More recently the use of alternative cover gases with lower GWPs has been developed, leading to use restrictions in the EU for SF6 first implemented under the F-Gas Regulation 842/2006. Now, through Regulation 517/2014, the use of sulphur hexafluoride in magnesium die-casting and in the recycling of magnesium die-casting alloys is totally prohibited from 1 January 2018.
For further information see Magnesium smelting: bans on use of sulphur hexafluoride.

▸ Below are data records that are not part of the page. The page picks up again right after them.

(** C19. [mprotect] changes the protection of exactly the given range, in the
    regions and in the page tables: present pages of the range get exactly the
    new permissions, and copy-on-write pages stay read-only.  It fails, without
    effect, when no region holds the range.  No page of any space changes its
    contents, except when the range ends inside a shared mapping: what is behind
    the end then starts over where the mapping began in the object, and a page
    there that has no frame yet shows another page of it.  The invariant holds
    again if no shared mapping is cut in this way and no private page that
    becomes writable is referred to a second time; the code checks neither. *)
Theorem mprotect_exact others G σ addr len bits :
  inv K none others G σ → 0 ≤ addr → 0 < len → addr + len ≤ USER_END →
  wp (sys_mprotect addr len bits) (λ res σ',
    match res with
    | inr _ => ∃ G', reprotected others (align_down addr) (round_up (addr + len)) (prot_from bits) G σ G' σ'
    | inl er => er = ENOMEM ∧ σ' = σ ∧ ¬ ∃ r, r ∈ regions (space σ) ∧ start r ≤ align_down addr ∧ round_up (addr + len) ≤ end_ r
    end) σ.
Proof using Type*.
  intros Hi Ha Hl Hend. unfold sys_mprotect. apply wp_try. eapply (wp_protect others G); [done..| |].
  - intros G' σ' Hp. wp_steps. by exists G'.
  - intros Hno. done.
Qed.
End Protect.

#[local] Opaque demo_frame.

(** The first of the two pages of the shared mapping becomes read-only. *)
Lemma mprotect_exact_witness :
  wp (sys_mprotect 0x600000 0x1000 1) (λ res σ',
    match res with
    | inr _ => ∃ G', reprotected ∅ [] (align_down 0x600000) (round_up (0x600000 + 0x1000)) (prot_from 1) demo_ghost demo_st G' σ'
    | inl er => er = ENOMEM ∧ σ' = demo_st ∧ ¬ ∃ r, r ∈ regions (space demo_st) ∧ start r ≤ align_down 0x600000 ∧ round_up (0x600000 + 0x1000) ≤ end_ r
    end) demo_st.
Proof. by apply (mprotect_exact ∅ [] demo_ghost demo_st 0x600000 0x1000 1 demo_inv). Defined.
Lemma lor_bit_range a sig : 0 ≤ a < U64 → 1 ≤ sig ≤ 64 → 0 ≤ Z.lor a (bit sig) < U64.
Proof.
  intros Ha Hs. unfold bit. rewrite Z.shiftl_1_l. assert (0 < 2 ^ (sig - 1)) by (apply Z.pow_pos_nonneg; lia). split; [apply Z.lor_nonneg; lia|].
  destruct (decide (a = 0)) as [->|]; [rewrite Z.lor_0_l; unfold U64; apply Z.pow_lt_mono_r; lia|].
  apply Z.log2_lt_pow2; [assert (0 ≤ Z.lor a (2 ^ (sig - 1))) by (apply Z.lor_nonneg; lia); assert (Z.lor a (2 ^ (sig - 1)) ≠ 0); [|lia]; intros [E _]%Z.lor_eq_0_iff; lia|].
  rewrite Z.log2_lor, Z.log2_pow2 by lia. assert (Z.log2 a < 64) by (apply Z.log2_lt_pow2; unfold U64 in Ha; lia). lia.
Qed.

(** ** The invariant *)

(** Signal [sig] is pending for, or blocked by, a task. *)
Definition pends (t : Task) (sig : Z) : Prop := Z.testbit (signals t) (sig - 1) = true.
Definition blocks (t : Task) (sig : Z) : Prop := Z.testbit (blocked t) (sig - 1) = true.

Record task_ok (t : Task) : Prop := {
  tk_range : 0 ≤ signals t < U64;
  tk_kill : ¬ blocks t SIGKILL;
  tk_stop : ¬ blocks t SIGSTOP;
}.

Record proc_ok (p : SigProc) : Prop := {
  pc_length : length (sigactions p) = 65%nat;
  pc_kill : act_of p SIGKILL = DFL;
  pc_stop : act_of p SIGSTOP = DFL;
}.

Lemma ok_blocked t m : task_ok t → task_ok (set_blocked m t).
Proof.
  intros [Hr _ _]. split; [done| |]; unfold blocks, set_blocked; cbn [blocked]; rewrite Z.ldiff_spec.
  - change (Z.testbit (Z.lor (bit SIGKILL) (bit SIGSTOP)) (SIGKILL - 1)) with true. by rewrite andb_false_r.
  - change (Z.testbit (Z.lor (bit SIGKILL) (bit SIGSTOP)) (SIGSTOP - 1)) with true. by rewrite andb_false_r.
Qed.

Lemma ok_signals t v : task_ok t → 0 ≤ v < U64 → task_ok (set_signals v t).
Proof. by intros [? ? ?] ?. Qed.

Lemma ok_stopped t b : task_ok t → task_ok (set_stopped b t).
Proof. by intros [? ? ?]. Qed.

Lemma ok_altstack t a b : task_ok t → task_ok (set_altstack a b t).
Proof. by intros [? ? ?]. Qed.

Lemma ok_clear t sig : task_ok t → task_ok (clear_signal sig t).
Proof. intros Ht. unfold clear_signal. case_match; [|done]. apply ok_signals; [done|]. apply ldiff_range, Ht. Qed.

Lemma ok_send t sig : 1 ≤ sig ≤ 64 → task_ok t → task_ok (send_signal sig t).
Proof.
  intros Hs Ht. unfold send_signal. case_match; [done|]. assert (task_ok (set_signals (Z.lor (signals t) (bit sig)) t)).
  { apply ok_signals; [done|]. apply lor_bit_range; [apply Ht|done]. }
  case_match; [by apply ok_stopped|done].
Qed.

Lemma ok_signal_task p t sig : task_ok t → task_ok (signal_task p sig t).
Proof.
  intros Ht. unfold signal_task. destruct ((1 <=? sig) && (sig <=? 64)) eqn:E; [|done]. apply andb_true_iff in E as [E1%Z.leb_le E2%Z.leb_le].
  unfold deliver_to_task. simpl. case_match; [done|by apply ok_send].
Qed.

Lemma ok_signal p l sig : Forall task_ok l → Forall task_ok (signal p sig l).
Proof.
  intros Hl. unfold signal. destruct ((1 <=? sig) && (sig <=? 64)) eqn:E; [|done]. apply Forall_fmap. eapply Forall_impl; [exact Hl|].
  intros t Ht. pose proof (ok_signal_task p t sig Ht) as Hp. unfold signal_task in Hp. by rewrite E in Hp.
Qed.

Create HintDb signals.
#[export] Hint Resolve ok_blocked ok_stopped ok_altstack ok_clear ok_signal_task ok_signal : signals.

Section Machine.
Context {M : Type} `{Memory M}.
Implicit Types w : World M.

Record world_ok w : Prop := {
  wd_task : task_ok (w_task w);
  wd_others : Forall task_ok (w_others w);
  wd_proc : proc_ok (w_proc w);
}.

(** ** Executions that keep the invariant *)

Definition keeps {A} (m : Exec (World M) A) : Prop := ∀ w a w', world_ok w → m w = Some (a, w') → world_ok w'.

Lemma keeps_ret {A} (a : A) : keeps (mret a).
Proof. intros w b w' Hw [= _ <-]. done. Qed.

Lemma keeps_bind {A B} (m : Exec (World M) A) (f : A → Exec (World M) B) : keeps m → (∀ a, keeps (f a)) → keeps (m ≫= f).
Proof.
  intros Hm Hf w b w' Hw. unfold mbind, exec_bind. destruct (m w) as [[a w1]|] eqn:E; [|done]. intros E'. by eapply Hf, E'; eapply Hm.
Qed.

Lemma keeps_try {E A B} (m : Exec (World M) (E + A)) (f : A → Exec (World M) (E + B)) : keeps m → (∀ a, keeps (f a)) → keeps (try_bind m f).
Proof. intros Hm Hf. apply keeps_bind; [done|]. intros [e|a]; [apply keeps_ret|apply Hf]. Qed.

Lemma keeps_get : keeps get.
Proof. intros w b w' Hw [= _ <-]. done. Qed.

Lemma keeps_gets {A} (f : World M → A) : keeps (gets f).
Proof. intros w b w' Hw [= _ <-]. done. Qed.

Lemma keeps_need {A} (o : option A) : keeps (need o).
Proof. intros w b w' Hw E. destruct o; [|done]. by injection E as _ <-. Qed.

Lemma keeps_modify (f : World M → World M) : (∀ w, world_ok w → world_ok (f w)) → keeps (modify f).
Proof. intros Hf w b w' Hw [= _ <-]. by apply Hf. Qed.

Lemma keeps_mem {A} (m : Exec M A) : keeps (on_mem m).
Proof. intros w b w' Hw. unfold on_mem. destruct (m (w_mem w)) as [[a m']|]; [|done]. intros [= _ <-]. by destruct Hw. Qed.

Lemma keeps_panic {A} : keeps (panic : Exec (World M) A).
Proof. done. Qed.

Lemma keeps_task f : (∀ t, task_ok t → task_ok (f t)) → keeps (modify (upd_task f)).
Proof. intros Hf. apply keeps_modify. intros w [Ht ? ?]. split; [by apply Hf|done|done]. Qed.

Lemma act_of_insert p sig a n : length (sigactions p) = 65%nat → 0 ≤ sig → 0 ≤ n < 65 →
  act_of (mkProc (<[Z.to_nat sig := a]> (sigactions p)) (ignored p)) n = if decide (n = sig) then a else act_of p n.
Proof.
  intros Hl Hs Hn. unfold act_of. simpl. rewrite !nth_lookup. case_decide as E.
  - subst n. by rewrite list_lookup_insert_eq by lia.
  - by rewrite list_lookup_insert_ne by lia.
Qed.

Lemma keeps_action sig a : 0 ≤ sig → (a = DFL ∨ sig ≠ SIGKILL ∧ sig ≠ SIGSTOP) → keeps (modify (set_action sig a)).
Proof.
  intros Hs Ha. apply keeps_modify. intros w [Ht Ho [Hl Hk Hst]]. split; [done|done|]. split; simpl; [by rewrite length_insert|..];
    (rewrite act_of_insert; [|done|done|done]; case_decide; [|done]; destruct Ha as [?|[? ?]]; congruence).
Qed.

Lemma keeps_ignored v : keeps (modify (set_ignored v)).
Proof. apply keeps_modify. intros w [Ht Ho [Hl Hk Hst]]. by split; [..|split]. Qed.
End Machine.

Ltac keeps_step :=
  match goal with
  | |- keeps (mret _) => apply keeps_ret
  | |- keeps (_ ≫= _) => apply keeps_bind; [|intros ?]
  | |- keeps (try_bind _ _) => apply keeps_try; [|intros ?]
  | |- keeps get => apply keeps_get
  | |- keeps (gets _) => apply keeps_gets
  | |- keeps (need _) => apply keeps_need
  | |- keeps (on_mem _) => apply keeps_mem
  | |- keeps panic => apply keeps_panic
  | |- keeps (modify (upd_task _)) => apply keeps_task; intros; auto with signals; fail
  | |- keeps (if ?b then _ else _) => destruct b eqn:?
  | |- keeps (let _ := _ in _) => cbv zeta
  | |- keeps (match ?x with _ => _ end) => destruct x
  end.
Ltac keeps_steps := repeat keeps_step; auto with signals.

Section Calls.
Context {M : Type} `{Memory M}.
Implicit Types w : World M.

Lemma keeps_restore regs : keeps (M := M) (restore_frame regs).
Proof. unfold restore_frame, read_mcontext, read_sigmask. keeps_steps. apply keeps_modify. by intros w [? ? ?]. Qed.

Lemma keeps_setup regs sig act m : keeps (M := M) (setup_frame regs sig act m).
Proof. unfold setup_frame. keeps_steps. Qed.

Lemma keeps_enter regs sig act m : 0 ≤ sig → keeps (M := M) (enter_handler regs sig act m).
Proof.
  intros Hs. unfold enter_handler. apply keeps_bind; [apply keeps_setup|]. intros [e|r]; keeps_steps; apply keeps_action; auto.
Qed.

Lemma lowest_set_ge n : ∀ i v, i ≤ lowest_set n i v.
Proof using Type. induction n as [|n IH]; intros i v; simpl; [lia|]. case_match; [lia|]. specialize (IH (i + 1) v). lia. Qed.

Lemma keeps_deliver fuel : ∀ regs, keeps (M := M) (deliver fuel regs).
Proof.
  induction fuel as [|fuel IH]; intros regs; cbn [deliver]; [apply keeps_panic|]. unfold stop_current. keeps_steps.
  apply keeps_enter. unfold trailing_zeros. match goal with |- context [lowest_set ?a ?b ?c] => pose proof (lowest_set_ge a b c) end. lia.
Qed.

Lemma keeps_deliver_user regs : keeps (M := M) (deliver_user_signals regs).
Proof. unfold deliver_user_signals. keeps_steps. apply keeps_deliver. Qed.

Lemma keeps_sigaction sig act oact : keeps (M := M) (rt_sigaction sig act oact).
Proof.
  unfold rt_sigaction, write_action, read_action. keeps_steps; [apply keeps_action|apply keeps_ignored].
  - apply orb_false_iff in Heqb as [? _]. lia.
  - right. match goal with E : (sig =? SIGKILL) || _ = false |- _ => apply orb_false_iff in E as [? ?] end. lia.
Qed.

(** What can happen to a process: its calls, signals sent to it, a return to
    user mode, its own instructions, a switch to another of its tasks, and the
    other uses the kernel makes of pending signals. *)
Inductive Call :=
  | Sigaction (sig act oact : Z)
  | Sigprocmask (how set oldset : Z)
  | Sigaltstack (new old : Z)
  | Sigreturn (regs : Regs)
  | Return (regs : Regs)
  | Post (sig : Z)
  | TakeSignal
  | ClearSignals
  | ClearStops
  | UserCode (m : M) (fpu : list Z)
  | Switch (i : nat).

Definition drop_result {A} (m : Exec (World M) A) : Exec (World M) unit := m ≫= λ _, mret tt.

Definition do_call (c : Call) : Exec (World M) unit :=
  match c with
  | Sigaction sig act oact => drop_result (rt_sigaction sig act oact)
  | Sigprocmask how set oldset => drop_result (rt_sigprocmask how set oldset)
  | Sigaltstack new old => drop_result (sigaltstack new old)
  | Sigreturn regs => drop_result (rt_sigreturn regs)
  | Return regs => drop_result (deliver_user_signals regs)
  | Post sig => modify (post sig)
  | TakeSignal => modify (upd_task (λ t, (take_signal t).2))
  | ClearSignals => modify (upd_task clear_signals)
  | ClearStops => modify (upd_task clear_stop_signals)
  | UserCode m fpu => modify (λ w, mkWorld m fpu (w_task w) (w_others w) (w_proc w))
  | Switch i => modify (λ w, match w_others w !! i with
                             | Some t => mkWorld (w_mem w) (w_fpu w) t (<[i := w_task w]> (w_others w)) (w_proc w)
                             | None => w
                             end)
  end.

As well as SO2 and dilute SO2 mixtures, HFC-134a is being used as a cover gas. A study has shown that in die casting, on average 79% of the HFC-134a is destroyed over the melt during processing, reducing emissions of HFC-134a, and further reducing the environmental impact when compared to SF6. For further information see the Öko-Recherche 2009 report for the European Commission.
Porosity caused by the hydrogen content of the aluminium melt is a fundamental problem in the production of aluminium cast components, as it leads to a reduction in strength. Such an effect can only be avoided during the aluminium alloy smelting. During the smelting process also oxides and solid impurities should be removed. This can be achieved by injecting chlorine (pure or in mixture with inert gas) or an SF6/inert gas mixture. The Öko-Recherche 2009 report for the European Commission reports that in aluminium smelting, SF6 gas bubbles are finely dispersed in the melt by impeller technology. SF6 is largely decomposed in the hot metal and broken into sulphur and fluorine compounds. As a consequence, only 1.5% of the SF6 consumption is considered to be global warming emissions.